Selon nos informations, les lieutenants Bruno Nyembo Soti et Jacques Mugabo, l’adjudant Ngoy Mulanga (le chef de poste à l’entrée principale de l’Inspection générale de la police le 1er juin 2010), et le brigadier-chef Doudou Ngoy Ilunga se trouveraient toujours dans la ferme de Lubumbashi du général John Numbi. Pour les témoins et acteurs de l’affaire Chebeya, leur sécurité reste leur principale préoccupation. « Tant que Joseph Kabila et John Numbi sont toujours libres au Congo, ma vie est en danger » s’inquiète Paul Mwilambwe.

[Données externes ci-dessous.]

(** ** Moving a process between queues *)

Lemma queues_rotate s h n t blk zom : queues s (h :: n :: t) blk zom ->
  queues (set_ready n (set_current n s)) (n :: t ++ [h]) blk zom.
Proof.
  intros Hq. destruct (queues_ring _ _ _ _ _ Hq) as (Hrq & Hh0 & Hseg). destruct Hq as [HR HB HZ HN].
  split; [|done|done|].
  - rewrite decide_False by done. cbn [procs ready_queue set_ready set_current].
    change (n :: t ++ [h]) with ((n :: t) ++ [h]). apply seg_app. exists h.
    destruct Hseg as (_ & _ & r & Hr & Hs). simpl in Hs. destruct Hs as (Hn & Hs).
    split; [by split|]. simpl. split; [done|]. split; [done|]. exists r. by rewrite Hr.
  - simpl. rewrite (Permutation_app_comm t [h]). simpl. by rewrite Permutation_swap.
Qed.

Lemma queues_add_blocked s x r ring blk zom :
  queues s ring blk zom -> procs s !! x = Some r -> x <> 0 -> (x ∉ ring ++ blk ++ zom) ->
  queues (set_blocked x (set_procs (<[x := set_next (blocked_list s) r]> (procs s)) s)) ring (x :: blk) zom.
Proof.
  intros [HR HB HZ HN] Hx H0 Hn. pose proof Hn as Hn'. rewrite !not_elem_of_app in Hn.
  destruct Hn as (N1 & N2 & N3). split; cbn [procs ready_queue blocked_list zombie_list set_procs set_blocked].
  - destruct (decide (ring = [])); [done|]. by apply seg_insert_ne.
  - split; [done|]. split; [done|]. eexists. rewrite lookup_insert_eq. split; [done|]. by apply seg_insert_ne.
  - by apply seg_insert_ne.
  - simpl. rewrite <- Permutation_middle. by constructor.
Qed.

Lemma queues_add_zombie s x r ring blk zom :
  queues s ring blk zom -> procs s !! x = Some r -> x <> 0 -> (x ∉ ring ++ blk ++ zom) ->
  queues (set_zombie x (set_procs (<[x := set_next (zombie_list s) r]> (procs s)) s)) ring blk (x :: zom).
Proof.
  intros [HR HB HZ HN] Hx H0 Hn. pose proof Hn as Hn'. rewrite !not_elem_of_app in Hn.
  destruct Hn as (N1 & N2 & N3). split; cbn [procs ready_queue blocked_list zombie_list set_procs set_zombie].
  - destruct (decide (ring = [])); [done|]. by apply seg_insert_ne.
  - by apply seg_insert_ne.
  - split; [done|]. split; [done|]. eexists. rewrite lookup_insert_eq. split; [done|]. by apply seg_insert_ne.
  - simpl. rewrite app_assoc, <- Permutation_middle. constructor; [by rewrite <- app_assoc|].
    by rewrite <- app_assoc.
Qed.

(** ** The abstract scheduler *)

(** What a switch does to the queues when the running process is in state [st]. *)
Definition aswitch (st : Z) (q : list Z * list Z * list Z) : list Z * list Z * list Z :=
  match q with
  | (h :: n :: t, blk, zom) =>
    if st =? PROCESS_DEAD then (n :: t, blk, h :: zom)
    else if st =? PROCESS_BLOCKED then (n :: t, h :: blk, zom)
    else (n :: t ++ [h], blk, zom)
  | _ => q
  end.

Definition queues3 (s : sched) (q : list Z * list Z * list Z) : Prop := queues s q.1.1 q.1.2 q.2.

Definition stat (m : gmap Z process) (p : Z) : option Z := p_state <$> m !! p.

Lemma links_eq_proj {X} (f : process -> X) m m' p :
  (forall r, f (set_next 0 r) = f r) -> links_eq m m' -> f <$> m !! p = f <$> m' !! p.
Proof.
  intros Hf Hm. assert (forall k : gmap Z process, f <$> k !! p = f <$> (set_next 0 <$> k) !! p) as H.
  { intros k. rewrite lookup_fmap. destruct (k !! p); simpl; [by rewrite Hf|done]. }
  by rewrite H, Hm, <- H.
Qed.

Lemma links_eq_stat m m' p : links_eq m m' -> stat m p = stat m' p.
Proof. by apply links_eq_proj. Qed.

(** The record left behind for the process that is switched away from. *)
Definition parked (s : sched) (r : process) : process :=
  let st := p_state r in
  let r := if (st =? PROCESS_DEAD) || (st =? PROCESS_BLOCKED) then r else set_state PROCESS_READY r in
  set_esp (esp s) (set_fpu (fpu s) r).

(** The tail of [scheduler_switch], once [prev] has been put where it belongs: the
    machine context of [prev] is saved and that of [next] loaded. *)
Lemma switch_context_ok s m h n rn : n <> h -> m !! n = Some (set_state PROCESS_RUNNING rn) ->
  forall s3 r3 r4 q, queues3 s3 q -> procs s3 !! h = Some r3 ->
  set_next 0 r3 = set_next 0 r4 -> links_eq (procs s3) (<[h := r3]> m) ->
  current_process s3 = n -> foreground_process s3 = foreground_process s ->
  tick_count s3 = tick_count s -> fpu s3 = fpu s -> esp s3 = esp s ->
  exists s', switch_context h n s3 = Some (tt, s')
  /\ queues3 s' q /\ current_process s' = n
  /\ links_eq (procs s') (<[h := set_esp (esp s) (set_fpu (fpu s) r4)]> m)
  /\ foreground_process s' = foreground_process s /\ tick_count s' = tick_count s
  /\ tss_esp0 s' = p_kernel_stack_top rn /\ cr3 s' = p_page_directory rn
  /\ fpu s' = p_fpu_state rn /\ esp s' = p_esp rn.
Proof.
  intros Hne Hmn s3 r3 r4 q Hq3 Hh3 Hr34 Hl3 Hc3 Hf3 Ht3 Hfpu3 Hesp3.
  destruct (links_eq_lookup (<[h := r3]> m) (procs s3) n (set_state PROCESS_RUNNING rn)) as (n3 & Hn3 & En3).
  { by symmetry. }
  { by rewrite lookup_insert_ne. }
  unfold switch_context. do 4 sstep. set (s4 := set_procs (<[h:=set_fpu (fpu s3) r3]> (procs s3)) s3).
  assert (procs s4 !! n = Some n3) as Hn4 by (simpl; by rewrite lookup_insert_ne). sstep.
  assert (procs s4 !! h = Some (set_fpu (fpu s3) r3)) as Hh4 by (simpl; apply lookup_insert_eq). sstep.
  eexists. split; [reflexivity|].
  apply (queues_keep _ _ _ (set_fpu (fpu s3) r3)) with (1 := Hh3) in Hq3; [|done]. fold s4 in Hq3.
  apply (queues_keep _ _ _ (set_esp (esp s3) (set_fpu (fpu s3) r3))) with (1 := Hh4) in Hq3; [|done].
  split; [by destruct Hq3; split|]. split; [done|]. split.
  { simpl. rewrite insert_insert_eq, Hfpu3, Hesp3.
    assert (set_next 0 (set_esp (esp s) (set_fpu (fpu s) r3)) = set_next 0 (set_esp (esp s) (set_fpu (fpu s) r4))) as E34.
    { change (set_esp (esp s) (set_fpu (fpu s) (set_next 0 r3)) = set_esp (esp s) (set_fpu (fpu s) (set_next 0 r4))).
      by rewrite Hr34. }
    apply (links_eq_insert _ _ h _ _ Hl3) in E34. by rewrite insert_insert_eq in E34. }
  simpl. assert (forall X (f : process -> X), (forall r, f (set_next 0 r) = f r) -> f n3 = f (set_state PROCESS_RUNNING rn)) as Hf.
  { intros X f Hf. rewrite <- (Hf n3), En3. apply Hf. }
  rewrite (Hf _ p_kernel_stack_top), (Hf _ p_page_directory), (Hf _ p_fpu_state), (Hf _ p_esp) by done. done.
Qed.

Lemma scheduler_switch_ok s h n t blk zom rh rn :
  queues s (h :: n :: t) blk zom -> current_process s = h ->
  procs s !! h = Some rh -> procs s !! n = Some rn ->
  exists s', scheduler_switch s = Some (tt, s')
  /\ queues3 s' (aswitch (p_state rh) (h :: n :: t, blk, zom))
  /\ current_process s' = n
  /\ links_eq (procs s') (<[h := parked s rh]> (<[n := set_state PROCESS_RUNNING rn]> (procs s)))
  /\ foreground_process s' = foreground_process s /\ tick_count s' = tick_count s
  /\ tss_esp0 s' = p_kernel_stack_top rn /\ cr3 s' = p_page_directory rn
  /\ fpu s' = p_fpu_state rn /\ esp s' = p_esp rn.
Proof.
  intros Hq Hcur Hh Hn. pose proof (queues_ring _ _ _ _ _ Hq) as (Hrq & Hh0 & _).
  pose proof (q_nodup _ _ _ _ Hq) as Hnd. simpl in Hnd.
  apply NoDup_cons in Hnd as [Hhn Hnd]. pose proof Hhn as Hne.
  apply not_elem_of_cons in Hne as [Hne _].
  assert (n <> 0) as Hn0.
  { pose proof (q_ring _ _ _ _ Hq) as HR. rewrite decide_False in HR by done.
    eapply seg_lookup in HR as (? & _ & ?); [done|]. rewrite !elem_of_cons. auto. }
  unfold scheduler_switch. do 2 sstep. rewrite Hrq, Hcur.
  destruct (Z.eqb_spec h 0); [done|]. cbn [orb]. sstep.
  assert (p_next rh = n) as Hnext.
  { pose proof (q_ring _ _ _ _ Hq) as HR. rewrite decide_False in HR by done.
    destruct HR as (_ & _ & r & Hr & Hs). assert (r = rh) as -> by congruence. by destruct Hs as [<- _]. }
  rewrite Hnext. destruct (Z.eqb_spec n h); [done|]. sstep.
  apply queues_rotate in Hq. set (s1 := set_ready n (set_current n s)) in *.
  assert (procs s1 !! n = Some rn) as Hn1 by done. sstep.
  eapply (queues_keep _ _ _ (set_state PROCESS_RUNNING rn)) in Hq; [|exact Hn1|done].
  set (s2 := set_procs (<[n:=set_state PROCESS_RUNNING rn]> (procs s1)) s1) in *.
  assert (procs s2 !! h = Some rh) as Hh2 by (simpl; by rewrite lookup_insert_ne). sstep.
  assert (procs s2 !! n = Some (set_state PROCESS_RUNNING rn)) as Hn2 by apply lookup_insert_eq.
  assert (n <> h) as Hnh by done.
  pose proof (switch_context_ok s (procs s2) h n rn Hnh Hn2) as Htail.
  unfold parked, aswitch. destruct (Z.eqb_spec (p_state rh) PROCESS_DEAD) as [Hst|Hst].
  - destruct (scheduler_remove_ok s2 n t h [] blk zom Hq) as (m & r & Hr & E & Hlm & Hm & Hq3).
    assert (r = rh) as -> by congruence. rewrite app_nil_r in Hq3.
    rewrite (bind_ok _ _ s2 tt (set_zombie h (set_procs (<[h := set_next (zombie_list s2) (set_next 0 rh)]> m) s2))).
    2:{ rewrite (bind_ok _ _ _ _ _ E). unfold process_zombie_add. sstep.
        assert (procs (set_procs m s2) !! h = Some (set_next 0 rh)) as Hm' by done. by sstep. }
    eapply (Htail _ (set_next (zombie_list s2) (set_next 0 rh)) rh (n :: t, blk, h :: zom)); try done.
    + apply (queues_add_zombie (set_procs m s2) h (set_next 0 rh)); done.
    + simpl. apply lookup_insert_eq.
    + simpl. apply links_eq_insert; [|done]. by transitivity (procs s2).
  - destruct (Z.eqb_spec (p_state rh) PROCESS_BLOCKED) as [Hst2|Hst2].
    + destruct (scheduler_remove_ok s2 n t h [] blk zom Hq) as (m & r & Hr & E & Hlm & Hm & Hq3).
      assert (r = rh) as -> by congruence. rewrite app_nil_r in Hq3.
      rewrite (bind_ok _ _ s2 tt (set_blocked h (set_procs (<[h := set_next (blocked_list s2) (set_next 0 rh)]> m) s2))).
      2:{ rewrite (bind_ok _ _ _ _ _ E). sstep.
          assert (procs (set_procs m s2) !! h = Some (set_next 0 rh)) as Hm' by done. by sstep. }
      eapply (Htail _ (set_next (blocked_list s2) (set_next 0 rh)) rh (n :: t, h :: blk, zom)); try done.
      * apply (queues_add_blocked (set_procs m s2) h (set_next 0 rh)); done.
      * simpl. apply lookup_insert_eq.
      * simpl. apply links_eq_insert; [|done]. by transitivity (procs s2).
    + cbn [orb]. sstep. eapply (Htail _ (set_state PROCESS_READY rh) (set_state PROCESS_READY rh) (n :: t ++ [h], blk, zom)); try done.
      * by apply (queues_keep s2 h rh).
      * simpl. apply lookup_insert_eq.
Qed.

(** ** Waking *)

Lemma queues_insert_out s p r ring blk zom :
  (p ∉ ring ++ blk ++ zom) -> queues s ring blk zom ->
  queues (set_procs (<[p := r]> (procs s)) s) ring blk zom.
Proof.
  rewrite !not_elem_of_app. intros (N1 & N2 & N3) [HR HB HZ HN].
  split; cbn [procs ready_queue blocked_list zombie_list set_procs]; try done; try by apply seg_insert_ne.
  destruct (decide (ring = [])); [done|]. by apply seg_insert_ne.
Qed.

Lemma find_before_ok s proc p l y (fuel : nat) :
  seg (procs s) p (l ++ [y]) proc -> (forall z, z ∈ tail (l ++ [y]) -> z <> proc) ->
  (length l < fuel)%nat -> find_before fuel proc p s = Some (y, s).
Proof.
  revert p fuel. induction l as [|x l IH]; intros p fuel Hs Hz Hf;
    (destruct fuel as [|fuel]; [simpl in Hf; lia|]); simpl in Hs;
    destruct Hs as (-> & H0 & r & Hr & Hs); cbn [find_before].
  - destruct (Z.eqb_spec y 0); [done|]. sstep. by rewrite Hs, Z.eqb_refl.
  - destruct (Z.eqb_spec x 0); [done|]. sstep. simpl in Hz.
    assert (p_next r <> proc) as Hne.
    { destruct l as [|x' l]; simpl in Hs, Hz; destruct Hs as (-> & _); apply Hz, elem_of_cons; by left. }
    destruct (Z.eqb_spec (p_next r) proc); [done|]. apply IH; [done| |simpl in Hf; lia].
    intros z Hzz. apply Hz. destruct l; simpl in *; [by apply not_elem_of_nil in Hzz|].
    apply elem_of_cons. by right.
Qed.

(** Unlinking [p] from the blocked list. *)
Lemma unlink_blocked_ok s ring b1 p b2 zom r (k : unit -> st sched unit) :
  queues s ring (b1 ++ p :: b2) zom -> procs s !! p = Some r ->
  exists s', (let* b := gets blocked_list in
   (if b =? p then modify (set_blocked (p_next r))
    else
      let* fuel := gets list_fuel in
      let* q := find_before fuel p b in
      if q =? 0 then ret tt else store q (set_next (p_next r))) ;; k tt) s = k tt s'
  /\ queues s' ring (b1 ++ b2) zom /\ procs s' !! p = Some r /\ links_eq (procs s') (procs s)
  /\ exists b, s' = set_blocked b (set_procs (procs s') s).
Proof.
  intros Hq Hp. pose proof Hq as [HR HB HZ HN].
  pose proof (NoDup_mid (ring ++ b1) (b2 ++ zom) p) as Hmid. rewrite <- !app_assoc in Hmid.
  rewrite <- app_assoc in HN. simpl in HN. destruct (Hmid HN) as (N1 & N2 & HN').
  rewrite not_elem_of_app in N1, N2. destruct N1 as [N1 N3], N2 as [N2 N4]. clear Hmid.
  sstep. destruct b1 as [|x b1 _] using rev_ind.
  - simpl in HB. destruct HB as (Hb & H0 & r' & Hr' & HB). assert (r' = r) as -> by congruence.
    rewrite Hb, Z.eqb_refl. sstep. eexists. split; [reflexivity|]. split; [|done || eauto].
    { split; [done|done|done|]. done. }
    split; [done|]. split; [done|]. by eexists.
  - rewrite <- app_assoc in HB. simpl in HB. apply seg_cut in HB as (Hpre & r' & Hr' & H0 & Hpost).
    assert (r' = r) as -> by congruence.
    pose proof Hpre as Hx. apply seg_app in Hx as (x' & Hb1 & -> & Hx0 & rx & Hx & Hnx).
    rewrite not_elem_of_app, list_elem_of_singleton in N3. destruct N3 as [N3 Npx].
    assert (blocked_list s <> p) as Hbp.
    { destruct b1; simpl in Hpre; destruct Hpre as [-> _]; [congruence|].
      apply not_elem_of_cons in N3 as [? _]. congruence. }
    destruct (Z.eqb_spec (blocked_list s) p); [done|]. rewrite (bind_ok _ _ s tt
      (set_procs (<[x := set_next (p_next r) rx]> (procs s)) s)).
    2:{ sstep. erewrite bind_ok; [|apply (find_before_ok s p (blocked_list s) b1 x (list_fuel s) Hpre)].
        - destruct (Z.eqb_spec x 0); [done|]. by apply store_ok.
        - intros z Hz ->. assert (p ∈ b1 ++ [x]) as Hin.
          { destruct (b1 ++ [x]); [done|]. simpl in Hz. apply elem_of_cons. by right. }
          apply elem_of_app in Hin as [?|?%list_elem_of_singleton]; done.
        - unfold list_fuel. apply seg_fuel in Hpre; [rewrite length_app in Hpre; simpl in Hpre; lia|].
          apply NoDup_app in HN as (_ & _ & HN). by apply NoDup_app in HN as (? & _). }
    assert ((x ∉ ring) /\ (x ∉ b1) /\ (x ∉ b2) /\ (x ∉ zom)) as (X1 & X2 & X3 & X4).
    { rewrite <- app_assoc in HN'. simpl in HN'. rewrite app_assoc in HN'.
      apply NoDup_mid in HN' as (Y1 & Y2 & _). rewrite not_elem_of_app in Y1, Y2. naive_solver. }
    eexists. split; [reflexivity|]. split.
    { split; cbn [procs ready_queue blocked_list zombie_list set_procs].
      - destruct (decide (ring = [])); [done|]. by apply seg_insert_ne.
      - rewrite <- app_assoc. simpl. apply seg_app. exists x. split; [by apply seg_insert_ne|].
        split; [done|]. split; [done|]. eexists. rewrite lookup_insert_eq. split; [done|].
        by apply seg_insert_ne.
      - by apply seg_insert_ne.
      - revert HN'. rewrite <- !app_assoc. done. }
    split; [simpl; by rewrite lookup_insert_ne by congruence|]. split; [by apply links_eq_store|].
    by exists (blocked_list s).
Qed.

Christophe Rigaud – Afrikarabia
Depuis la Colombie je salue de tout mon coeur le courage, un peu tardive, mais….
A l’epoque de l’assassinat de Chebeya et son chauffeur j’étais encore á Kinshasa et j’avais reçue documentation écrite de Mwilanbwe oú il decrivait les falta. J’avais demandé au SRSG depecher uu Sénegal une personne pour s’enquerir de cette situation, mais on l’a pas fait malheuresement.
J’espére que Numbi va en fin étre jugué et condanné
J’ai salue la bravoure de ses deux policiers et je demande une protection de la communauté internationale pour eux. et aux autorités congolaises, que justice soit faite pour Floribert Chebeya et Bazana.